The deubiquitinase USP38 affects cellular functions through interacting with LSD1

ABSTRACT

BACKGROUND: Deubiquitination is a posttranslational protein modification prevalent in mammalian cells. Deubiquitinases regulate the functions of the target protein by removing its ubiquitin chain. In this study, the effects of the deubiquitinase USP38's functions on the LSD1 protein and on cell physiology were investigated. MATERIALS AND METHODS: Western blotting, real-time quantitative PCR, immunoprecipitation, denaturing immunoprecipitation and luciferase reporter assays were used to analyze the protein stability, protein interactions and changes in the ubiquitin chain.
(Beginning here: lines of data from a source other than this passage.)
(* ===== verification/LogRefine.v ===== *)
(** * The nodes of a rope

    Every rope has one tree of nodes, and with it one root.  The file relates
    the algorithms of [LogTree] to the functions of [Rope] on a store that
    holds these nodes. *)

From S2P Require Import Prelude Identity CommandIndex CollectionHash Collections Stores LogNode LogTree Rope.

Section Nodes.
Context `{Sha256}.

Fixpoint rope_body (t : rope) : LogNodeBody :=
  match t with
  | Chunk values => LogLeaf values
  | Cat l r =>
      LogBranch {| lc_object_id := log_node_id (rope_body l); lc_len := N.of_nat (rlen l);
                   lc_height := N.of_nat (rheight l) |}
                {| lc_object_id := log_node_id (rope_body r); lc_len := N.of_nat (rlen r);
                   lc_height := N.of_nat (rheight r) |}
  end.
Definition rope_id (t : rope) : string := log_node_id (rope_body t).
Definition rope_node (t : rope) : LogNode :=
  {| ln_version := LOG_NODE_VERSION; ln_object_id := rope_id t; ln_body := rope_body t |}.
Definition rope_ref (t : rope) : LogRef :=
  {| lc_object_id := rope_id t; lc_len := N.of_nat (rlen t); lc_height := N.of_nat (rheight t) |}.
Fixpoint subropes (t : rope) : list rope :=
  t :: match t with Chunk _ => [] | Cat l r => subropes l ++ subropes r end.
Definition rope_nodes (t : rope) : list LogNode := rope_node <$> subropes t.
Definition log_root (t : rlog) : LogRoot :=
  match t with
  | None => LogRoot_empty
  | Some t => {| lr_node := Some (rope_id t); lr_len := N.of_nat (rlen t);
                 lr_height := N.of_nat (rheight t); lr_ordered_root := rope_id t |}
  end.
Definition log_nodes (t : rlog) : list LogNode := match t with Some t => rope_nodes t | None => [] end.

(** A rope that the program can store. *)
Definition rok (t : rope) : Prop := rwf t ∧ fits (rlen t).
Definition lok (t : rlog) : Prop := match t with Some t => rok t | None => True end.

Lemma rok_cat l r : rok (Cat l r) → rok l ∧ rok r.
Proof.
  intros [(Hl & Hr & _) Hf]. rewrite rlen_cat in Hf.
  split; (split; [done|]); (eapply fits_mono; [|exact Hf]); lia.
Qed.
Lemma rok_subrope t u : rok t → u ∈ subropes t → rok u.
Proof.
  induction t as [vs|l IHl r IHr]; cbn [subropes]; intros Ht.
  - by intros ->%list_elem_of_singleton.
  - apply rok_cat in Ht as Hlr. destruct Hlr. intros [->|[?|?]%elem_of_app]%elem_of_cons; auto.
Qed.
Lemma rope_id_valid t : validate_collection_id (rope_id t) = Ok ().
Proof. unfold rope_id, log_node_id. apply hash_identifier_valid. Qed.

Record sized (t : rope) : Prop := {
  sz_len : (1 ≤ N.of_nat (rlen t) ≤ MAX_EXACT_INTEGER)%N;
  sz_height : (1 ≤ N.of_nat (rheight t) ≤ N.of_nat MAX_LOG_HEIGHT)%N;
}.
Lemma rok_sized t : rok t → sized t.
Proof.
  intros [Hwf Hf]. pose proof (rlen_pos t Hwf). pose proof (rheight_pos t).
  pose proof (fits_height t Hwf Hf). pose proof (fits_exact _ Hf). split; lia.
Qed.
Lemma rope_ref_verify t : rok t → LogChild_verify (rope_ref t) = Ok ().
Proof.
  intros [Hl Hh]%rok_sized. unfold LogChild_verify, rope_ref. cbn [lc_object_id lc_len lc_height].
  rewrite rope_id_valid. cbn [mbind result_bind].
  rewrite (proj2 (N.eqb_neq _ _)), (proj2 (N.ltb_ge _ _)), (proj2 (N.eqb_neq _ _)), (proj2 (N.ltb_ge _ _)) by lia.
  done.
Qed.
Lemma log_root_verify t : lok t → LogRoot_verify (log_root t) = Ok ().
Proof.
  destruct t as [t|]; cbn [lok log_root].
  - intros [Hl Hh]%rok_sized. unfold LogRoot_verify. cbn [lr_len lr_node lr_height lr_ordered_root].
    rewrite (proj2 (N.eqb_neq _ _)) by lia. cbn [ok_or mbind result_bind]. rewrite rope_id_valid.
    cbn [mbind result_bind]. rewrite bool_decide_eq_true_2 by done.
    rewrite (proj2 (N.ltb_ge _ _)), (proj2 (N.eqb_neq _ _)), (proj2 (N.ltb_ge _ _)) by lia. done.
  - intros _. unfold LogRoot_verify. cbn [LogRoot_empty lr_len lr_node lr_height lr_ordered_root].
    by rewrite (bool_decide_eq_true_2 (empty_log_commitment = _)).
Qed.
Lemma root_ref_log t : lok t → root_ref (log_root t) = Ok (rope_ref <$> t).
Proof. intros Ht. unfold root_ref. rewrite log_root_verify by done. by destruct t. Qed.
Lemma ref_root_log t : lok t → ref_root (rope_ref <$> t) = Ok (log_root t).
Proof.
  intros Ht. apply log_root_verify in Ht. destruct t as [t|]; [|done].
  cbn [fmap option_fmap option_map ref_root rope_ref lc_object_id lc_len lc_height].
  cbn [log_root] in Ht. by rewrite Ht.
Qed.

Lemma abs_diff_close a b : close 1 a b → (abs_diff (N.of_nat a) (N.of_nat b) <=? 1)%N = true.
Proof.
  intros [? ?]. unfold abs_diff. apply N.leb_le. destruct (N.leb_spec (N.of_nat a) (N.of_nat b)); lia.
Qed.
Lemma abs_diff_far a b : ¬ close 1 a b → (abs_diff (N.of_nat a) (N.of_nat b) <=? 1)%N = false.
Proof.
  intros Hn. unfold abs_diff, close in *. apply N.leb_gt.
  destruct (N.leb_spec (N.of_nat a) (N.of_nat b)); lia.
Qed.

Lemma rope_counts t : rok t →
  LogNode_value_count (rope_node t) = Ok (N.of_nat (rlen t))
  ∧ LogNode_height (rope_node t) = Ok (N.of_nat (rheight t)).
Proof.
  intros Ht. pose proof (rok_sized t Ht) as [Hl Hh]. unfold LogNode_value_count, LogNode_height.
  destruct t as [vs|l r]; cbn [rope_node ln_body rope_body lc_len lc_height].
  - split; [done|]. cbn [mbind result_bind]. by rewrite (proj2 (N.leb_le _ _)).
  - rewrite rlen_cat in *. cbn [rheight] in *. split.
    + unfold checked_add. rewrite decide_True by (unfold MAX_EXACT_INTEGER, u64_max in *; lia).
      cbn [opt_filter]. rewrite (proj2 (N.leb_le _ _)) by lia. cbn [ok_or]. f_equal. lia.
    + unfold checked_add_u8. rewrite decide_True by (unfold MAX_LOG_HEIGHT in *; lia).
      cbn [ok_or mbind result_bind]. rewrite (proj2 (N.leb_le _ _)) by lia. cbn [require mbind result_bind].
      f_equal. lia.
Qed.
Lemma rope_node_verify t : rok t → LogNode_verify (rope_node t) = Ok ().
Proof.
  intros Ht. pose proof (rope_counts t Ht) as [Hc Hh]. unfold LogNode_verify. rewrite Hc, Hh.
  rewrite bool_decide_eq_true_2 by done. cbn [require mbind result_bind].
  destruct t as [vs|l r]; cbn [rope_node ln_body rope_body ln_object_id].
  - destruct Ht as [[Hlen Hv] _].
    rewrite (proj2 (Nat.eqb_neq _ _)), (proj2 (Nat.ltb_ge _ _)) by lia. cbn [orb negb require mbind result_bind].
    rewrite (proj2 (try_each_Ok validate_collection_id vs ())) by by apply Forall_forall.
    cbn [mbind result_bind]. by rewrite bool_decide_eq_true_2.
  - pose proof Ht as [(_ & _ & Hclose) _]. apply rok_cat in Ht as [Hl Hr].
    fold (rope_id l) (rope_id r). fold (rope_ref l) (rope_ref r). rewrite !rope_ref_verify by done.
    cbn [mbind result_bind rope_ref lc_height]. rewrite abs_diff_close by done. cbn [require mbind result_bind].
    by rewrite bool_decide_eq_true_2.
Qed.
Lemma rope_node_ref t : rok t → node_ref (rope_node t) = Ok (rope_ref t).
Proof.
  intros Ht. cbn [node_ref log_kind]. unfold log_node_ref. by destruct (rope_counts t Ht) as [-> ->].
Qed.
Lemma rope_same_counts t : rok t → same_counts (rope_node t) (rope_ref t) = Ok true.
Proof.
  intros Ht. cbn [same_counts log_kind]. unfold log_same_counts. destruct (rope_counts t Ht) as [-> ->].
  cbn [mbind result_bind rope_ref lc_len lc_height]. rewrite N.eqb_refl. cbn. by rewrite N.eqb_refl.
Qed.
End Nodes.

(** ** Reading *)

Section Reading.
Context `{Sha256} {S : Type} (load : S → LogRef → coll (S * LogNode)) (P : S → Prop).

(** Loading any node of [t] succeeds and keeps [P]. *)
Definition answers (t : rope) : Prop :=
  ∀ s u, P s → u ∈ subropes t → ∃ s', load s (rope_ref u) = Ok (s', rope_node u) ∧ P s'.

Lemma subropes_self t : t ∈ subropes t.
Proof. destruct t; cbn; by left. Qed.
Lemma answers_cat l r : answers (Cat l r) → answers l ∧ answers r.
Proof. intros Ha. split; intros s u Hs Hu; apply Ha; try done; cbn; set_solver. Qed.

Lemma get_path_spec t fuel i s :
  answers t → P s → rheight t ≤ fuel →
  match relems t !! i with
  | Some v => ∃ s', run_reads load (get_path fuel (rope_ref t) (N.of_nat i)) s = Ok (s', v) ∧ P s'
  | None => run_reads load (get_path fuel (rope_ref t) (N.of_nat i)) s
            = Err (Integrity "log_leaf_index_mismatch")
  end.
Proof.
  revert fuel i s. induction t as [vs|l IHl r IHr]; intros fuel i s Ha Hs Hf; cbn [rheight] in Hf.
  all: destruct fuel as [|fuel]; [lia|]; cbn [get_path run_reads].
  all: destruct (Ha s _ Hs (subropes_self _)) as (s1 & -> & Hs1); cbn [mbind result_bind fst snd].
  - cbn [rope_node ln_body rope_body run_reads relems] in *. rewrite Nat2N.id.
    destruct (vs !! i); [by exists s1|done].
  - cbn [rope_node ln_body rope_body lc_len relems] in *. apply answers_cat in Ha as [Hal Har].
    destruct (N.ltb_spec (N.of_nat i) (N.of_nat (rlen l))) as [Hlt|Hge].
    + rewrite lookup_app_l by (unfold rlen in *; lia). apply (IHl fuel i s1 Hal Hs1). lia.
    + unfold checked_sub. rewrite decide_True by done. cbn [ok_or mbind reads_bind].
      rewrite <-Nat2N.inj_sub, lookup_app_r by (unfold rlen in *; lia).
      apply (IHr fuel _ s1 Har Hs1). lia.
Qed.
End Reading.

(** ** Programs that make ropes *)

Section Refine.
Context `{Sha256} `{!Resolver LogNode R} (I : R → Prop) (σ : gmap string LogNode) (U : LogNode → Prop).
Hypothesis Hserves : serves I σ.
Hypothesis Hdistinct : distinct_ids U.
Hypothesis Hstore : keyed U σ.

Abbreviation overlay := (Overlay LogNode R).
Abbreviation ov_inv := (ov_inv I σ U).
Abbreviation known := (known σ).
Abbreviation grown := (grown I σ U).
(** All nodes of a rope are known. *)
Definition holds (o : overlay) (t : rope) : Prop := ∀ u, u ∈ subropes t → known o (rope_node u).
Definition lholds (o : overlay) (t : rlog) : Prop := match t with Some t => holds o t | None => True end.

(** The program [p] computes the representation of what [m] makes, and leaves
    the overlay with the nodes of the result, provided that the nodes of the
    ropes that [m] makes and the program can store are in [U]. *)
Definition implements {A B} (rep : A → B) (own : overlay → A → Prop)
    (p : LogProg B) (m : made A) (o : overlay) : Prop :=
  (∀ t, t ∈ m.1 → rok t → U (rope_node t)) →
  ∃ o', run_prog p o = Ok (o', rep m.2) ∧ grown o o' ∧ own o' m.2.

Lemma rope_holds_grown o o' t : ov_inv o → grown o o' → holds o t → holds o' t.
Proof. intros Ho Hg Hh u Hu. eapply known_grown; [done..|]. by apply Hh. Qed.
Lemma lholds_grown o o' t : ov_inv o → grown o o' → lholds o t → lholds o' t.
Proof. destruct t; [apply rope_holds_grown|done]. Qed.
Lemma holds_cat o l r : holds o (Cat l r) ↔ known o (rope_node (Cat l r)) ∧ holds o l ∧ holds o r.
Proof.
  unfold holds. cbn [subropes]. setoid_rewrite elem_of_cons. setoid_rewrite elem_of_app. naive_solver.
Qed.

Lemma implements_ret {A B} (rep : A → B) own a b o :
  ov_inv o → own o a → b = rep a → implements rep own (mret b) (mret a) o.
Proof. intros Ho Ha -> _. exists o. split; [done|]. split; [by apply grown_refl|done]. Qed.
Lemma implements_bind {A B A' B'} (rep : A → B) own (rep' : A' → B') own' p m f g o :
  implements rep own p m o →
  (∀ o', grown o o' → own o' m.2 → implements rep' own' (f (rep m.2)) (g m.2) o') →
  implements rep' own' (p ≫= f) (m ≫= g) o.
Proof.
  intros Hp Hf Hu. rewrite made_fst in Hu. setoid_rewrite elem_of_app in Hu.
  destruct Hp as (o1 & Hr & Hg & Ho); [auto|].
  destruct (Hf o1 Hg Ho) as (o2 & Hr2 & Hg2 & Ho2); [auto|]. rewrite made_snd.
  exists o2. rewrite run_prog_bind, Hr. split; [exact Hr2|]. split; [by eapply grown_trans|done].
Qed.
(** The result of a program under another representation. *)
Lemma implements_map {A B C} (rep : A → B) (f : B → C) own p m o :
  implements rep own p m o → implements (λ a, f (rep a)) own (x ← p; mret (f x)) m o.
Proof.
  intros Hp Hu. destruct (Hp Hu) as (o1 & Hr & Hg & Ho). exists o1. rewrite run_prog_bind, Hr. by split.
Qed.
(** Steps of the program that make nothing. *)
Lemma implements_done {A B C} (rep : A → B) own (c : C) f m o :
  implements rep own (f c) m o → implements rep own (Done (Ok c) ≫= f) m o.
Proof. done. Qed.
Lemma load_rope o t :
  rok t → ov_inv o → known o (rope_node t) →
  ∃ o', overlay_load o (rope_ref t) = Ok (o', rope_node t) ∧ grown o o'.
Proof.
  intros Ht Ho Hk. edestruct (load_known I σ U Hserves Hdistinct Hstore o (rope_node t) (rope_ref t))
    as (o' & Hl & Hg & _); try done; [by apply rope_node_verify|by apply rope_same_counts|by exists o'].
Qed.
Lemma implements_load {A B} (rep : A → B) own t k m o :
  rok t → ov_inv o → holds o t →
  (∀ o', grown o o' → implements rep own (k (rope_node t)) m o') →
  implements rep own (Load (rope_ref t) k) m o.
Proof.
  intros Ht Ho Hh Hk Hu. destruct (load_rope o t Ht Ho (Hh _ (subropes_self t))) as (o1 & Hl & Hg).
  destruct (Hk o1 Hg Hu) as (o2 & Hr & Hg2 & Ho2). exists o2. cbn [run_prog_with]. rewrite Hl.
  split; [exact Hr|]. split; [by eapply grown_trans|done].
Qed.
Lemma implements_store t o :
  rok t → ov_inv o → (∀ u, u ∈ subropes t → u = t ∨ known o (rope_node u)) →
  implements rope_ref holds (node ← Done (LogNode_from_body (rope_body t)); Store node mret) ([t], t) o.
Proof.
  intros Ht Ho Hsub Hu.
  destruct (store_known I σ U Hdistinct o (rope_node t) (rope_ref t)) as (o' & Hs & Hg & Hk);
    [by apply rope_node_verify|by apply rope_node_ref|done|apply Hu; [by left|done]|].
  exists o'. split.
  - unfold LogNode_from_body. fold (rope_id t). fold (rope_node t). rewrite rope_node_verify by done.
    cbn [mbind result_bind prog_bind run_prog_with]. by rewrite Hs.
  - split; [done|]. intros u [->|Hku]%Hsub; [done|by eapply known_grown].
Qed.
End Refine.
Cell proliferation assays, colony formation assays, drug treatments and western blotting were used to explore the functions of USP38 in cells. RESULTS: The deubiquitinase USP38 stabilizes protein LSD1 in cells by binding LSD1 and cleaving its ubiquitin chain to prevent the degradation of LSD1 by the intracellular proteasome. USP38 enhances the ability of LSD1 to activate signaling pathways and hence promotes cellular abilities of proliferation and colony formation through interacting with LSD1. Furthermore, USP38 enhances the drug tolerance of human colon cancer cells. CONCLUSIONS: USP38 is an LSD1-specific deubiquitinase that affects cellular physiology through interacting with LSD1.